Little did Ben realize when he headed out the door that some insightful (and probably wealthy) Little Tykes designer had configured this flashlight so that it only stayed on for about a minute, saving parents the expense of having to replace the batteries every night. The flashlight was also equipped with noises (what toy isn’t these days?), so every time you needed the light to come on again, you had to squeeze the handle and listen to the hippo laugh, “Uh huh huh, uh huh huh, uh huh huh huh huh.”
So there my husband was, lying on his back on the hard driveway in 20 degrees in the middle of December, trying to unscrew a rusted spare tire in the dark, and being taunted every 60 seconds by a blue plastic hippopotamus. Did he complain? Not really. Did he successfully change the tire? Of course.
Ben always seems to meet challenges like these with a sunny outlook, humor, and barely any complaint. He teaches seventh grade students all day long but never balks at taking on extra work during weekends and holidays to supplement our income. In the evening, he coaches the soccer team, helps with homework, takes the kids to doctor’s appointments, and oversees bedtime while I’m at work.
Do you remember that old 1980’s movie “Mr. Mom?” Michael Keaton starred as a stay-at-home dad who wrestled the vacuum cleaner, barely knew how to put on a diaper, and just doesn’t have a clue. While that movie is good for a laugh, my husband is not that Mr. Mom, and our children are much better for it.
Ben isn’t perfect. He tells me repeatedly that he doesn’t do dishes.
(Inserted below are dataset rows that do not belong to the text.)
Lemma sound_grows {A} (okv : A -> bool) (m : M A) (w w' : world) :
  sound okv m -> final_world (m w) = Some w' ->
  exists l, trace w' = trace w ++ l.
Proof.
  intros Hs E. specialize (Hs w).
  destruct (m w) as [a w1 | w1 |]; [| | discriminate]; injection E as ->.
  - destruct Hs as (l & Hl & _). now exists l.
  - destruct Hs as (l & Hl & _). now exists l.
Qed.

(** The reset pulses and the 4-bit request are one chain of 22 calls with
    one failure exit. *)
Lemma lcdInit4Bit_pulses (fuel : nat) (w : world) (r : Z) (w1 : world) :
  lcdInit4Bit io fuel w = Ret r w1 ->
  let l := attempted io (length (trace w))
             (reset_pulses (drv w) ++ four_bit_request (drv w)) in
  (clean l = false /\ r = -1 /\ error (drv w1) = EIO) \/
  (clean l = true /\ exists l3, trace w1 = trace w ++ l ++ l3).
Proof.
  cbv zeta. unfold lcdInit4Bit. unfold bind at 1 2. cbn [get_driver].
  fold (reset_pulses (drv w)). rewrite any_failed_eq, attempted_app.
  set (l1 := attempted io (length (trace w)) (reset_pulses (drv w))).
  destruct (clean l1) eqn:C1; cbn [negb];
    [| rewrite io_failed_eq; intros [= <- <-]; left; now rewrite C1].
  unfold bind at 1. fold (four_bit_request (drv w)).
  rewrite any_failed_eq. cbn [drv trace].
  rewrite length_app. unfold l1 at 1 3.
  rewrite (attempted_length_clean io _ _ C1). fold l1.
  set (l2 := attempted io _ (four_bit_request (drv w))).
  rewrite clean_app, C1. cbn [andb].
  destruct (clean l2) eqn:C2; cbn [negb];
    [| rewrite io_failed_eq; intros [= <- <-]; left; auto].
  intros E. right. split; [reflexivity |].
  apply (f_equal final_world) in E. cbn [final_world] in E.
  apply (sound_grows zero) in E; [| apply sound_lcdCommand].
  destruct E as (l3 & E). exists l3. cbn [trace] in E.
  now rewrite E, <- !app_assoc.
Qed.
(** What a call that answered [Success] has done to the store. *)
Lemma add_success_store (w w1 : W) cid rem force row t ev rems :
  add_contest_to_calendar_tool api wall_clock IST cid rem force w
  = (Ok (Success row t ev rems), w1) ->
  select_contest (db w) cid = Some row
  /\ rems = default [30; 10] rem
  /\ db w1
     = mk_database (contests (db w))
         (replace_calendar_event
            (mk_calendar_event_row (ev_id ev) cid
               (isoformat (wall_clock (ticks w))))
            (calendar_events (db w)))
         (preferences (db w)).
Proof.
  intros Hrun.
  destruct (add_cases api wall_clock IST w cid rem force)
    as [(r & _ & _ & E)|[(_ & _ & E)|(Hf & row' & Hc)]].
  1,2: by rewrite E in Hrun.
  rewrite (add_attempt api wall_clock IST w cid rem force row' Hf Hc) in Hrun.
  destruct (create_contest_event_cases api row'
              (Some (default [30; 10] rem)) w) as (new & Hnew).
  destruct (create_contest_event _ _ _ _) as [[ev'|[e|]] w'];
    destruct Hnew as (_ & Hdb & Hticks & _); [|done..].
  rewrite save_calendar_event_spec in Hrun. simpl in Hrun.
  destruct (fromisoformat (row_start_time row') ≫= to_ist IST) as [t'|];
    [|done].
  injection Hrun as <- <- <- <- <-. by rewrite Hdb, Hticks.
Qed.
(** Which handles one pass of the loop leaves behind, by the place where
    the pass ends: nothing after a failed [Prepare], after the conversion
    or after a count; the statement after a failed [Query]; the statement
    and the cursor after a failed [Next]. *)
Lemma fetch_count_handles (eng : Engine) (table : string) (s : State) :
  Forall (fun i => (i < next_id s)%nat) (open_stmts s) ->
  Forall (fun i => (i < next_id s)%nat) (open_rows s) ->
  let s' := snd (fetch_count eng table s) in
  match fst (fetch_count eng table s) with
  | Skipped AtQuery =>
      open_stmts s' = open_stmts s ++ [next_id s] /\ open_rows s' = open_rows s
  | Skipped AtFetch =>
      open_stmts s' = open_stmts s ++ [next_id s] /\
      open_rows s' = open_rows s ++ [S (next_id s)]
  | _ => open_stmts s' = open_stmts s /\ open_rows s' = open_rows s
  end.
Proof.
  intros Hs Hr. unfold fetch_count. step_hook.
  destruct (prepare_outcome eng (calls s) _); simpl; [split; reflexivity |].
  destruct (query_outcome eng _ _); simpl; [split; reflexivity |].
  destruct (next_outcome eng _ _) as [err | result]; simpl; [split; reflexivity |].
  assert (Hr' : Forall (fun i => (i < S (next_id s))%nat) (open_rows s)).
  { eapply Forall_impl; [| exact Hr]. simpl. intros. lia. }
  destruct result; simpl;
    (split; [apply remove_id_fresh; exact Hs | apply remove_id_fresh; exact Hr']).
Qed.

(** C2: the claim that every exit path releases the statement and the
    cursor does not hold.  When the statistics have no row for a table the
    first fetch fails, and the pass is left with the statement and the
    cursor open; when the query cannot be run the statement stays open.
    After the estimator has returned these handles are still open. *)
Theorem tune_leaves_handles_open (folderMaxCacheSize : Z) :
  open_stmts (snd (tuneFolderCacheSize folderMaxCacheSize
                     (fake_engine NoStatRow (StatRow (Vint64 40000))) fresh_conn)) = [0%nat] /\
  open_rows (snd (tuneFolderCacheSize folderMaxCacheSize
                    (fake_engine NoStatRow (StatRow (Vint64 40000))) fresh_conn)) = [1%nat] /\
  open_stmts (snd (tuneFolderCacheSize folderMaxCacheSize
                     (fake_engine QueryFails QueryFails) fresh_conn)) = [0%nat; 1%nat] /\
  open_rows (snd (tuneFolderCacheSize folderMaxCacheSize
                    (fake_engine QueryFails QueryFails) fresh_conn)) = [].
Proof.
  rewrite !tune_run. unfold apply_cache_size.
  repeat split; match goal with |- context [(2000 <? ?k)%Z] => destruct (2000 <? k)%Z end;
    reflexivity.
Qed.
(* ===== verification/FailureLedger.v ===== *)
(** * The failure ledger

    internal/store/failures.go and the two resolvers of internal/store/integrity.go:
    the table failure_ledger with its unique identity, the recording upsert,
    the resolvers, pruning, and the bounded replay queries. Instants are
    nanoseconds; the fixed-width UTC text of the table orders the same way. *)
From S2P Require Import Prelude Errors.
Local Open Scope Z_scope.

Record FailureRef := mkRef {
  Operation : string; Source : string; GuildID : string; ChannelID : string;
  MessageID : string; RelatedKind : string; RelatedID : string
}.
#[export] Instance FailureRef_eq_dec : EqDecision FailureRef.
Proof. solve_decision. Defined.

Record Failure := mkFailure {
  FailureID : Z; Ref : FailureRef; ErrorClass : string; ErrorMessage : string;
  FirstSeenAt : Z; LastSeenAt : Z; RetryCount : Z;
  ResolvedAt : option Z; ResolutionReason : string
}.

#[export] Instance Failure_eq_dec : EqDecision Failure.
Proof. solve_decision. Defined.

(** The table and the counter of its autoincrement key. *)
Record ledger := mkLedger { rows : list Failure; last_id : Z }.
Definition empty_ledger : ledger := mkLedger [] 0.

Definition defaultFailureLimit : Z := 100.
Definition maxFailureLimit : Z := 1000.
Definition resolvedFailureMaxAge : Z := 90 * 24 * 3600 * 1000000000.

(** What the ledger takes from an error value: Go's dynamic type name of the
    innermost error, the redacted message, and the reference carried by a
    [RowWriteError] (empty when there is none). *)
Class ErrorReport := {
  type_name : err → string;
  sanitizeFailureMessage : string → string;
  FailureRefFromError : err → FailureRef
}.

Fixpoint unwrap_root (e : err) : err :=
  match e with
  | EWrap _ c _ => unwrap_root c
  | _ => e
  end.

Definition mergeFailureRef (base contextual : FailureRef) : FailureRef :=
  let pick (a b : string) := if (a =? "")%string then b else a in
  mkRef (pick (Operation base) (Operation contextual)) (pick (Source base) (Source contextual))
        (pick (GuildID base) (GuildID contextual)) (pick (ChannelID base) (ChannelID contextual))
        (pick (MessageID base) (MessageID contextual))
        (pick (RelatedKind base) (RelatedKind contextual))
        (pick (RelatedID base) (RelatedID contextual)).

Definition normalizeFailureRef (r : FailureRef) : FailureRef :=
  mkRef (TrimSpace (Operation r)) (TrimSpace (Source r)) (TrimSpace (GuildID r))
        (TrimSpace (ChannelID r)) (TrimSpace (MessageID r)) (TrimSpace (RelatedKind r))
        (TrimSpace (RelatedID r)).

Definition ref_required (r : FailureRef) : option err :=
  if (Operation r =? "")%string || (Source r =? "")%string
  then Some (EText "failure operation and source are required") else None.

Definition unresolved (f : Failure) : bool :=
  match ResolvedAt f with None => true | Some _ => false end.

Definition set_resolved (now : Z) (reason : option string) (f : Failure) : Failure :=
  mkFailure (FailureID f) (Ref f) (ErrorClass f) (ErrorMessage f) (FirstSeenAt f) (LastSeenAt f)
            (RetryCount f) (Some now) (default (ResolutionReason f) reason).

(** [update failure_ledger set ... where p]. *)
Definition update_where (p : Failure → bool) (g : Failure → Failure) (l : ledger) : ledger :=
  mkLedger (map (λ f, if p f then g f else f) (rows l)) (last_id l).

Definition pruneResolvedFailures (now : Z) (l : ledger) : ledger :=
  mkLedger (List.filter (λ f, match ResolvedAt f with
                         | Some r => negb (r <? now - resolvedFailureMaxAge)
                         | None => true
                         end) (rows l)) (last_id l).

Section operations.
Context `{ErrorReport}.

Definition failureClass (e : err) : string :=
  if is_canceled e then "context_canceled"
  else if is_deadline e then "deadline_exceeded"
  else let name := TrimPrefix (type_name (unwrap_root e)) "*" in
       if Contains (ToLower name) "sqlite" then "sqlite" else name.

(** The [insert ... on conflict do update] of [recordFailure]. *)
Definition record_row (now : Z) (e : err) (f : Failure) : Failure :=
  mkFailure (FailureID f) (Ref f) (failureClass e) (sanitizeFailureMessage (Error e))
            (FirstSeenAt f) now (RetryCount f + 1) None "".

Definition recordFailure (now : Z) (ref : FailureRef) (e : err) (l : ledger) :
    option err * ledger :=
  let r := normalizeFailureRef (mergeFailureRef ref (FailureRefFromError e)) in
  match ref_required r with
  | Some er => (Some er, l)
  | None =>
      if existsb (λ f, bool_decide (Ref f = r)) (rows l)
      then (None, update_where (λ f, bool_decide (Ref f = r)) (record_row now e) l)
      else (None, mkLedger (rows l ++ [mkFailure (last_id l + 1) r (failureClass e)
                                       (sanitizeFailureMessage (Error e)) now now 0 None ""])
                           (last_id l + 1))
  end.

(** Matching of the resolvers: an empty identifier of [ref] is no constraint. *)
Definition field_matches (want have : string) : bool := (want =? "")%string || (have =? want)%string.

Definition ResolveFailures (now : Z) (ref : FailureRef) (l : ledger) : option err * ledger :=
  let r := normalizeFailureRef ref in
  match ref_required r with
  | Some er => (Some er, l)
  | None =>
      let p f := unresolved f && (Operation (Ref f) =? Operation r)%string
                 && (Source (Ref f) =? Source r)%string
                 && field_matches (GuildID r) (GuildID (Ref f))
                 && field_matches (ChannelID r) (ChannelID (Ref f))
                 && field_matches (MessageID r) (MessageID (Ref f))
                 && field_matches (RelatedKind r) (RelatedKind (Ref f))
                 && field_matches (RelatedID r) (RelatedID (Ref f)) in
      (None, pruneResolvedFailures now (update_where p (set_resolved now None) l))
  end.

Definition RecordFailure (now : Z) (ref : FailureRef) (failure : option err) (l : ledger) :
    option err * ledger :=
  match failure with
  | None => ResolveFailures now ref l
  | Some e =>
      match recordFailure now ref e l with
      | (Some er, l') => (Some er, l')
      | (None, l') => (None, pruneResolvedFailures now l')
      end
  end.

(** One transaction; [receivedAt] is [None] for the zero time. *)
Definition RecordEventFailure (now : Z) (ref : FailureRef) (failure : option err)
    (receivedAt : option Z) (l : ledger) : option err * ledger :=
  match failure with
  | None => (Some (EText "event failure is required"), l)
  | Some e =>
      let eventAt := match receivedAt with
                     | Some t => if t <? now then t else now
                     | None => now
                     end in
      match recordFailure now ref e l with
      | (Some er, _) => (Some er, l)
      | (None, l1) =>
          let r := normalizeFailureRef (mergeFailureRef ref (FailureRefFromError e)) in
          let set_first f := mkFailure (FailureID f) (Ref f) (ErrorClass f) (ErrorMessage f) eventAt
                               (LastSeenAt f) (RetryCount f) (ResolvedAt f) (ResolutionReason f) in
          (None, pruneResolvedFailures now
                   (update_where (λ f, bool_decide (Ref f = r)) set_first l1))
      end
  end.

(** [RecordFailureWithMessageScopeTimed]: [stored] is the guild and channel
    of the message row with the reference's message id, if any. *)
Definition RecordFailureWithMessageScope (now : Z) (ref : FailureRef) (failure : option err)
    (stored : string → option (string * string)) (l : ledger) : option err * ledger :=
  match failure with
  | None => (Some (EText "message-scoped failure is required"), l)
  | Some e =>
      let r := normalizeFailureRef (mergeFailureRef ref (FailureRefFromError e)) in
      match ref_required r with
      | Some er => (Some er, l)
      | None =>
          if (MessageID r =? "")%string then (Some (EText "message id is required"), l)
          else
            let scoped : FailureRef + err :=
              match stored (MessageID r) with
              | None => inl r
              | Some (g, c) =>
                  if negb (ChannelID r =? "")%string && negb (c =? "")%string
                     && negb (ChannelID r =? c)%string
                  then inr (EText "message channel mismatch")
                  else if negb (GuildID r =? "")%string && negb (g =? "")%string
                          && negb (GuildID r =? g)%string
                  then inr (EText "message guild mismatch")
                  else inl (mkRef (Operation r) (Source r)
                              (if (GuildID r =? "")%string then g else GuildID r)
                              (if (ChannelID r =? "")%string then c else ChannelID r)
                              (MessageID r) (RelatedKind r) (RelatedID r))
              end in
            match scoped with
            | inr er => (Some er, l)
            | inl r =>
                if (GuildID r =? "")%string || (ChannelID r =? "")%string
                then (Some (EText "message identity is incomplete"), l)
                else match recordFailure now r e l with
                     | (Some er, _) => (Some er, l)
                     | (None, l') => (None, pruneResolvedFailures now l')
                     end
            end
      end
  end.

Definition ResolveFailureIdentity (now : Z) (ref : FailureRef) (l : ledger) : option err * ledger :=
  let r := normalizeFailureRef ref in
  match ref_required r with
  | Some er => (Some er, l)
  | None =>
      (None, pruneResolvedFailures now
               (update_where (λ f, unresolved f && bool_decide (Ref f = r)) (set_resolved now None) l))
  end.

(** Trimmed, non-empty, first occurrences only. *)
Fixpoint distinct_ids (seen : list string) (ids : list string) : list string :=
  match ids with
  | [] => []
  | id :: rest =>
      let id := TrimSpace id in
      if (id =? "")%string || bool_decide (id ∈ seen) then distinct_ids seen rest
      else id :: distinct_ids (id :: seen) rest
  end.

(** The updates are issued in batches of 500 ids; every batch uses the same
    instant and the same other clauses. *)
Fixpoint batches (fuel : nat) (ids : list string) : list (list string) :=
  match fuel, ids with
  | _, [] => []
  | O, _ => []
  | S f, _ => take 500 ids :: batches f (drop 500 ids)
  end.

Definition message_failure_matches (r : FailureRef) (batch : list string) (f : Failure) : bool :=
  unresolved f && (Operation (Ref f) =? Operation r)%string && (Source (Ref f) =? Source r)%string
  && field_matches (GuildID r) (GuildID (Ref f)) && field_matches (ChannelID r) (ChannelID (Ref f))
  && field_matches (RelatedKind r) (RelatedKind (Ref f))
  && field_matches (RelatedID r) (RelatedID (Ref f))
  && bool_decide (MessageID (Ref f) ∈ batch).

Definition ResolveMessageFailures (now : Z) (ref : FailureRef) (messageIDs : list string)
    (l : ledger) : option err * ledger :=
  let r := normalizeFailureRef ref in
  match ref_required r with
  | Some er => (Some er, l)
  | None =>
      let ids := distinct_ids [] messageIDs in
      match ids with
      | [] => (None, l)
      | _ => (None, pruneResolvedFailures now
                (fold_left (λ l b, update_where (message_failure_matches r b) (set_resolved now None) l)
                           (batches (length ids) ids) l))
      end
  end.

Definition ResolveFailureWithReason (now : Z) (ref : FailureRef) (reason : string) (l : ledger) :
    option err * ledger :=
  if (reason =? "")%string then (Some (EText "resolution reason required"), l)
  else (None, update_where (λ f, unresolved f && bool_decide (Ref f = ref))
                           (set_resolved now (Some reason)) l).

Definition ResolveFailureGeneration (now : Z) (failure : Failure) (reason : string) (l : ledger) :
    option err * ledger :=
  if (reason =? "")%string then (Some (EText "resolution reason required"), l)
  else if FailureID failure =? 0 then (Some (EText "failure id required"), l)
  else (None, update_where (λ f, (FailureID f =? FailureID failure)
                                 && (RetryCount f =? RetryCount failure) && unresolved f)
                           (set_resolved now (Some reason)) l).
He has a tendency to save every scrap of paper that crosses his desk. He likes to procrastinate lesson planning until the last possible moment, when he often enlists the help of the rest of the family. And the other day, Ben said he couldn’t remember when Mother’s Day is.
It really doesn’t matter to me if he forgets Mother’s Day. This year, I’m going to combine Mother’s Day with Father’s Day into one celebration of the devotion that we both have to our family, because I know I wouldn’t be half as successful at being a mother if it wasn’t for Ben’s love and support.